Cybersecurity company Inspectiv Inc., based in Manhattan Beach, has raised $8.6 million in a Series A funding round, bringing the startup’s total funding amount to $16.6 million.
The funding, which was announced June 30, was led by private markets firm StepStone Group, along with Fika Ventures, Freestyle and Mucker Capital.

The funding will be used to help Inspectiv expand its vulnerability-detection platform using artificial intelligence, which is used to help identify cybersecurity vulnerabilities and data. The company utilizes crowdsourced security testing and vulnerability scanning to help companies identify and protect customers from security threats.

Disraeli

Inspectiv also announced the expansion of its leadership team. Ryan Disraeli, co-founder of the cybersecurity company TeleSign, “couldn’t be more excited” about joining the company in June as chief executive .

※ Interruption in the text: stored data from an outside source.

(* ===== verification/Text.v ===== *)
(** * Text: the standard library's strings, numbers in decimal and UTF-8

    A Rust [String] or [&str] is the [string] of its UTF-8 bytes, so that
    [len()] is [String.length]; [Vec<u8>] is a [list ascii].  This file holds
    the operations of the standard library the program uses on them. *)

From S2P Require Import Prelude.
From Stdlib Require Ascii String.
Export Stdlib.Strings.Ascii (ascii(..)).
Export (notations) Stdlib.Strings.Ascii.

#[global] Arguments String.append !_ _ / : simpl nomatch.

Abbreviation bytes := (list ascii).

Definition bytes_of (s : string) : bytes := String.list_ascii_of_string s.
Definition string_of (b : bytes) : string := String.string_of_list_ascii b.

Lemma string_of_bytes_of s : string_of (bytes_of s) = s.
Proof. apply String.string_of_list_ascii_of_string. Qed.
Lemma bytes_of_string_of b : bytes_of (string_of b) = b.
Proof. apply String.list_ascii_of_string_of_list_ascii. Qed.

(** ** Strings as sequences *)

Lemma sapp_assoc (a b c : string) : (a +:+ b) +:+ c = a +:+ b +:+ c.
Proof. induction a as [|x a IH]; [done|]; simpl. by rw IH. Qed.
Lemma sapp_nil_r (a : string) : a +:+ "" = a.
Proof. induction a as [|x a IH]; [done|]; simpl. by rw IH. Qed.
Lemma sapp_length (a b : string) :
  String.length (a +:+ b) = (String.length a + String.length b)%nat.
Proof. induction a as [|x a IH]; [done|]; simpl. by rw IH. Qed.
Lemma sapp_inj_l (a b c : string) : a +:+ b = a +:+ c → b = c.
Proof. induction a as [|x a IH]; [done|]; simpl. intros [= ?]; auto. Qed.
Lemma sapp_inj_len (a a' b b' : string) :
  String.length a = String.length a' → a +:+ b = a' +:+ b' → a = a' ∧ b = b'.
Proof.
  revert a'. induction a as [|x a IH]; intros [|x' a']; simpl; try done.
  intros [= Hl] [= -> H]. destruct (IH a') as [-> ->]; done.
Qed.
Lemma sapp_inj_r (a b c : string) : a +:+ c = b +:+ c → a = b.
Proof.
  intros H. assert (String.length a = String.length b) as Hl.
  { apply (f_equal String.length) in H. rw !sapp_length in H. lia. }
  by destruct (sapp_inj_len a b c c Hl H).
Qed.

Lemma bytes_of_app a b : bytes_of (a +:+ b) = (bytes_of a ++ bytes_of b)%list.
Proof. unfold bytes_of. induction a as [|x a IH]; [done|]; simpl. by rw IH. Qed.

(** A character occurs in a string / every character satisfies a predicate. *)
Fixpoint str_all (p : ascii → bool) (s : string) : bool :=
  match s with "" => true | String c s' => p c && str_all p s' end.
Definition str_has (c : ascii) (s : string) : bool :=
  negb (str_all (λ d, negb (Ascii.eqb d c)) s).

Lemma str_all_app p a b : str_all p (a +:+ b) = str_all p a && str_all p b.
Proof. induction a as [|x a IH]; [done|]; simpl. by rw IH andb_assoc. Qed.

Lemma str_all_impl p q s :
  (∀ c, p c = true → q c = true) → str_all p s = true → str_all q s = true.
Proof.
  intros Hpq. induction s as [|c s IH]; [done|]; simpl.
  rw !andb_true_iff. intros [? ?]; auto.
Qed.

Lemma str_has_app c a b : str_has c (a +:+ b) = str_has c a || str_has c b.
Proof. unfold str_has. by rw str_all_app negb_andb. Qed.

(** A character that occurs on neither left part splits a string one way. *)
Lemma split_char_unique c a a' b b' :
  str_has c a = false → str_has c a' = false →
  a +:+ String c b = a' +:+ String c b' → a = a' ∧ b = b'.
Proof.
  unfold str_has. revert a'.
  induction a as [|x a IH]; intros [|x' a']; simpl.
  - by intros _ _ [= ->].
  - intros _ H [= -> _]. by rw Ascii.eqb_refl in H.
  - intros H _ [= -> _]. by rw Ascii.eqb_refl in H.
  - rw !negb_false_iff !andb_true_iff -!negb_false_iff. intros [_ H1] [_ H2] [= -> H].
    destruct (IH a') as [-> ->]; try done.
Qed.

(** The same for a character that occurs in neither right part. *)
Lemma rsplit_char_unique c a a' b b' :
  str_has c b = false → str_has c b' = false →
  a +:+ String c b = a' +:+ String c b' → a = a' ∧ b = b'.
Proof.
  intros Hb Hb'. revert a'. induction a as [|x a IH]; intros [|x' a']; simpl.
  - by intros [= ->].
  - intros [= _ ->]. by rw str_has_app {2}/str_has /= Ascii.eqb_refl orb_true_r in Hb.
  - intros [= _ <-]. by rw str_has_app {2}/str_has /= Ascii.eqb_refl orb_true_r in Hb'.
  - by intros [= -> [-> ->]%IH].
Qed.

(** [str::starts_with], [str::strip_prefix], [str::ends_with]. *)
Fixpoint strip_prefix (p s : string) : option string :=
  match p, s with
  | "", _ => Some s
  | String a p', String b s' => if Ascii.eqb a b then strip_prefix p' s' else None
  | _, _ => None
  end.
Definition starts_with (p s : string) : bool :=
  match strip_prefix p s with Some _ => true | None => false end.

Lemma strip_prefix_Some p s r : strip_prefix p s = Some r ↔ s = p +:+ r.
Proof.
  revert s. induction p as [|a p IH]; intros s; [simpl; split; congruence|].
  destruct s as [|b s]; simpl; [done|].
  destruct (Ascii.eqb_spec a b) as [->|]; [rw IH|]; split; congruence.
Qed.
Lemma strip_prefix_app p r : strip_prefix p (p +:+ r) = Some r.
Proof. by apply strip_prefix_Some. Qed.
Lemma starts_with_spec p s : starts_with p s = true ↔ ∃ r, s = p +:+ r.
Proof.
  unfold starts_with. destruct (strip_prefix p s) as [r|] eqn:H.
  - apply strip_prefix_Some in H. naive_solver.
  - split; [done|]. intros [r ->]. by rw strip_prefix_app in H.
Qed.

(** [str::split_once(c)] for a single character. *)
Fixpoint split_once (c : ascii) (s : string) : option (string * string) :=
  match s with
  | "" => None
  | String d s' =>
      if Ascii.eqb d c then Some ("", s')
      else match split_once c s' with
           | Some (a, b) => Some (String d a, b)
           | None => None
           end
  end.

Lemma split_once_Some c s a b :
  split_once c s = Some (a, b) ↔ s = a +:+ String c b ∧ str_has c a = false.
Proof.
  unfold str_has. revert a b. induction s as [|d s IH]; intros a b; simpl.
  { split; [done|]. intros [H _]. by destruct a. }
  destruct (Ascii.eqb_spec d c) as [->|Hd].
  - split; [by intros [= <- <-]|]. intros [H Ha]. destruct a as [|x a]; simpl in *.
    + by simplify_eq.
    + simplify_eq. by rw Ascii.eqb_refl in Ha.
  - destruct (split_once c s) as [[a0 b0]|].
    + split.
      * intros [= <- <-]. destruct (IH a0 b0) as [[-> Ha] _]; [done|].
        simpl. split; [done|]. by apply Ascii.eqb_neq in Hd as ->.
      * intros [H Ha]. destruct a as [|x a]; simpl in *; simplify_eq.
        apply Ascii.eqb_neq in Hd. rw Hd /= in Ha.
        destruct (IH a b) as [_ H]. by specialize (H (conj eq_refl Ha)) as [= -> ->].
    + split; [done|]. intros [H Ha]. destruct a as [|x a]; simpl in *; simplify_eq.
      apply Ascii.eqb_neq in Hd. rw Hd /= in Ha.
      destruct (IH a b) as [_ H]. by specialize (H (conj eq_refl Ha)).
Qed.

(** ** Decimal numbers

    [pretty] is [to_string]; [parse_uint max] is [from_str] of the unsigned
    type whose largest value is [max]: an optional [+], one or more ASCII
    digits, and no overflow. *)
Definition is_digit (c : ascii) : bool :=
  (48 <=? Ascii.N_of_ascii c)%N && (Ascii.N_of_ascii c <=? 57)%N.
Definition digit_val (c : ascii) : Z := Z.of_N (Ascii.N_of_ascii c) - 48.

Definition u16_max : Z := 65535.
Definition u32_max : Z := 4294967295.
Definition u64_max : Z := 18446744073709551615.

Fixpoint parse_digits (acc : Z) (s : string) : option Z :=
  match s with
  | "" => Some acc
  | String c s' => if is_digit c then parse_digits (10 * acc + digit_val c) s' else None
  end.

Definition parse_uint (max : Z) (s : string) : option Z :=
  let body := match s with String "+" s' => s' | _ => s end in
  match body with
  | "" => None
  | _ => match parse_digits 0 body with
         | Some n => if (n <=? max)%Z then Some n else None
         | None => None
         end
  end.

Lemma digit_char_spec (n : N) :
  (n < 10)%N → is_digit (pretty_N_char n) = true ∧ digit_val (pretty_N_char n) = Z.of_N n.
Proof.
  intros Hn. assert (n = 0 ∨ n = 1 ∨ n = 2 ∨ n = 3 ∨ n = 4 ∨ n = 5 ∨ n = 6 ∨ n = 7 ∨
    n = 8 ∨ n = 9)%N as Hc by lia.
  destruct_or!; subst; by vm_compute.
Qed.

Lemma pretty_N_go_digits n s :
  str_all is_digit (pretty_N_go n s) = str_all is_digit s.
Proof.
  revert s. induction (N.lt_wf_0 n) as [n _ IH]; intros s.
  destruct (decide (n = 0)%N) as [->|Hn]; [by rw pretty_N_go_0|].
  rw pretty_N_go_step; [|lia]. rw IH; [|apply N.div_lt; lia]. simpl.
  destruct (digit_char_spec (n `mod` 10)) as [-> _]; [apply N.mod_lt; lia|done].
Qed.

Lemma parse_digits_pretty n s :
  parse_digits 0 (pretty_N_go n s) = parse_digits (Z.of_N n) s.
Proof.
  revert s. induction (N.lt_wf_0 n) as [n _ IH]; intros s.
  destruct (decide (n = 0)%N) as [->|Hn]; [by rw pretty_N_go_0|].
  rw pretty_N_go_step; [|lia]. rw IH; [|apply N.div_lt; lia]. simpl.
  destruct (digit_char_spec (n `mod` 10)) as [-> ->]; [apply N.mod_lt; lia|].
  f_equal. rw {3}(N.div_mod n 10); lia.
Qed.

Lemma pretty_N_nonempty (n : N) : pretty n ≠ "".
Proof.
  unfold pretty, pretty_N. case_decide as Hn; [done|]. intros H.
  pose proof (parse_digits_pretty n "") as Hp. rw H in Hp. simpl in Hp.
  injection Hp. lia.
Qed.

Lemma pretty_N_digits (n : N) : str_all is_digit (pretty n) = true.
Proof.
  unfold pretty, pretty_N. case_decide; [done|]. by rw pretty_N_go_digits.
Qed.

(** [n.to_string().parse()] returns [n], for every [n] the type holds. *)
Lemma parse_uint_pretty max (n : N) :
  (Z.of_N n <= max)%Z → parse_uint max (pretty n) = Some (Z.of_N n).
Proof.
  intros Hmax. unfold parse_uint.
  assert (match pretty n with String "+" s' => s' | _ => pretty n end = pretty n) as Hb.
  { pose proof (pretty_N_digits n) as Hd. destruct (pretty n) as [|c s]; [done|].
    simpl in Hd. apply andb_true_iff in Hd as [Hc _].
    destruct (Ascii.eqb_spec c "+") as [->|Hne]; [by vm_compute in Hc|].
    destruct c as [[] [] [] [] [] [] [] []]; try done. }
  rw Hb. destruct (pretty n) eqn:Hp; [by apply pretty_N_nonempty in Hp|].
  rw -Hp. unfold pretty, pretty_N. case_decide as Hn; [subst n|].
  - change (parse_digits 0 "0") with (Some 0%Z). simpl. by destruct (Z.leb_spec 0 max); [|lia].
  - rw parse_digits_pretty. simpl. by destruct (Z.leb_spec (Z.of_N n) max); [|lia].
Qed.

Lemma parse_uint_bound max s n : parse_uint max s = Some n → (0 <= n <= max)%Z.
Proof.
  unfold parse_uint. set (b := match s with String "+" s' => s' | _ => s end).
  destruct b as [|c b']; [done|]. destruct (parse_digits 0 _) as [m|] eqn:Hm; [|done].
  destruct (Z.leb_spec m max); [|done]. intros [= <-]. split; [|done].
  assert (∀ t acc k, (0 <= acc)%Z → parse_digits acc t = Some k → (0 <= k)%Z) as Hpos.
  { induction t as [|d t IH]; simpl; [naive_solver|]. intros acc k Hacc.
    destruct (is_digit d) eqn:Hd; [|done]. apply IH. unfold is_digit in Hd.
    apply andb_true_iff in Hd as [H1 _]. apply N.leb_le in H1. unfold digit_val. lia. }
  by eapply Hpos in Hm.
Qed.

(** ** UTF-8

    One decoding step: the number of bytes of a well-formed character, or
    the number of bytes of the ill-formed part that is skipped
    ([Utf8Error::error_len]). *)
Inductive utf8_step := Valid (n : nat) | Invalid (n : nat).

Definition byte_in (lo hi : N) (c : ascii) : bool :=
  (lo <=? Ascii.N_of_ascii c)%N && (Ascii.N_of_ascii c <=? hi)%N.
Definition cont := byte_in 128 191.

(** The range of the second byte, and the length, by the first byte. *)
Definition utf8_lead (c : ascii) : option (nat * N * N) :=
  if byte_in 194 223 c then Some (2%nat, 128%N, 191%N)
  else if byte_in 224 224 c then Some (3%nat, 160%N, 191%N)
  else if byte_in 225 236 c then Some (3%nat, 128%N, 191%N)
  else if byte_in 237 237 c then Some (3%nat, 128%N, 159%N)
  else if byte_in 238 239 c then Some (3%nat, 128%N, 191%N)
  else if byte_in 240 240 c then Some (4%nat, 144%N, 191%N)
  else if byte_in 241 243 c then Some (4%nat, 128%N, 191%N)
  else if byte_in 244 244 c then Some (4%nat, 128%N, 143%N)
  else None.

Definition utf8_next (c : ascii) (rest : string) : utf8_step :=
  if byte_in 0 127 c then Valid 1
  else match utf8_lead c with
       | None => Invalid 1
       | Some (n, lo, hi) =>
           match rest with
           | String c2 rest2 =>
               if byte_in lo hi c2 then
                 if (n =? 2)%nat then Valid 2 else
                 match rest2 with
                 | String c3 rest3 =>
                     if cont c3 then
                       if (n =? 3)%nat then Valid 3 else
                       match rest3 with
                       | String c4 _ => if cont c4 then Valid 4 else Invalid 3
                       | "" => Invalid 3
                       end
                     else Invalid 2
                 | "" => Invalid 2
                 end
               else Invalid 1
           | "" => Invalid 1
           end
       end.

(** Walk over the string; [skip] bytes of the current character remain and
    [keep] tells whether they are copied.  [String::from_utf8_lossy] copies
    the well-formed characters and puts U+FFFD for each ill-formed part. *)
Definition replacement : string :=
  String "239" (String "191" (String "189" "")).

Fixpoint utf8_walk (skip : nat) (keep : bool) (s : string) : bool * string :=
  match s with
  | "" => (true, "")
  | String c s' =>
      match skip with
      | S k => let r := utf8_walk k keep s' in
               (r.1, if keep then String c r.2 else r.2)
      | O => match utf8_next c s' with
             | Valid n => let r := utf8_walk (Nat.pred n) true s' in
                          (r.1, String c r.2)
             | Invalid n => let r := utf8_walk (Nat.pred n) false s' in
                            (false, replacement +:+ r.2)
             end
      end
  end.

(** [std::str::from_utf8] succeeds / [String::from_utf8_lossy]. *)
Definition valid_utf8 (s : string) : bool := (utf8_walk 0 true s).1.
Definition from_utf8_lossy (s : string) : string := (utf8_walk 0 true s).2.

(** Lossy decoding leaves well-formed text unchanged. *)
Lemma from_utf8_lossy_valid s : valid_utf8 s = true → from_utf8_lossy s = s.
Proof.
  unfold valid_utf8, from_utf8_lossy.
  assert (∀ s k, (utf8_walk k true s).1 = true → (utf8_walk k true s).2 = s) as H.
  { clear. induction s as [|c s IH]; intros k; simpl; [done|].
    destruct k as [|k]; simpl.
    - destruct (utf8_next c s); simpl; [|done]. intros ?. by rw IH.
    - intros ?. by rw IH. }
  apply H.
Qed.

Lemma valid_utf8_ascii s : str_all (byte_in 0 127) s = true → valid_utf8 s = true.
Proof.
  unfold valid_utf8. induction s as [|c s IH]; [done|]; simpl.
  rw andb_true_iff. intros [Hc Hs]. unfold utf8_next. rw Hc. by apply IH.
Qed.

Create Rewrite HintDb text.
#[export] Hint Rewrite sapp_assoc sapp_nil_r string_of_bytes_of bytes_of_string_of
  strip_prefix_app : text.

“I’m thrilled to come on board at a moment of major growth for the company,” Disraeli said. “Inspectiv has a powerful vision to revolutionize how we protect businesses from cyber threats, combining automation with our worldwide team of researchers. We have the funding and leadership team in place to execute that strategy.”He added that the new funding will help Inspectiv accomplish its main mission – “securing the Internet.”

“The new funding allows us to accelerate our roadmap to build a complete vulnerability detection platform that combines both the intelligence from crowdsourced testing, but also A.I. and vulnerability scanning to ultimately help our customers stay secure,” Disraeli said.

Inspectiv has clients that range from small companies to large enterprises. Their researchers across the globe look through their clients’ programs to find any possible vulnerabilities.

“We communicate that back to our customers so that they can fix that vulnerability as well as we automate that vulnerability for our customers so that we can look for that same vulnerability across all of our other customers,” Disraeli said.

Disraeli will work closely with Inspectiv’s executive chairman, Joseph Melika.
“We have a massive opportunity to fix the disconnect between the vulnerabilities companies discover with the current tools, and the ones that are exploited by bad actors,” Melika said in a statement. “Our researcher community is constantly hunting through the perspective of bad actors to provide high-impact vulnerabilities without all the noise.”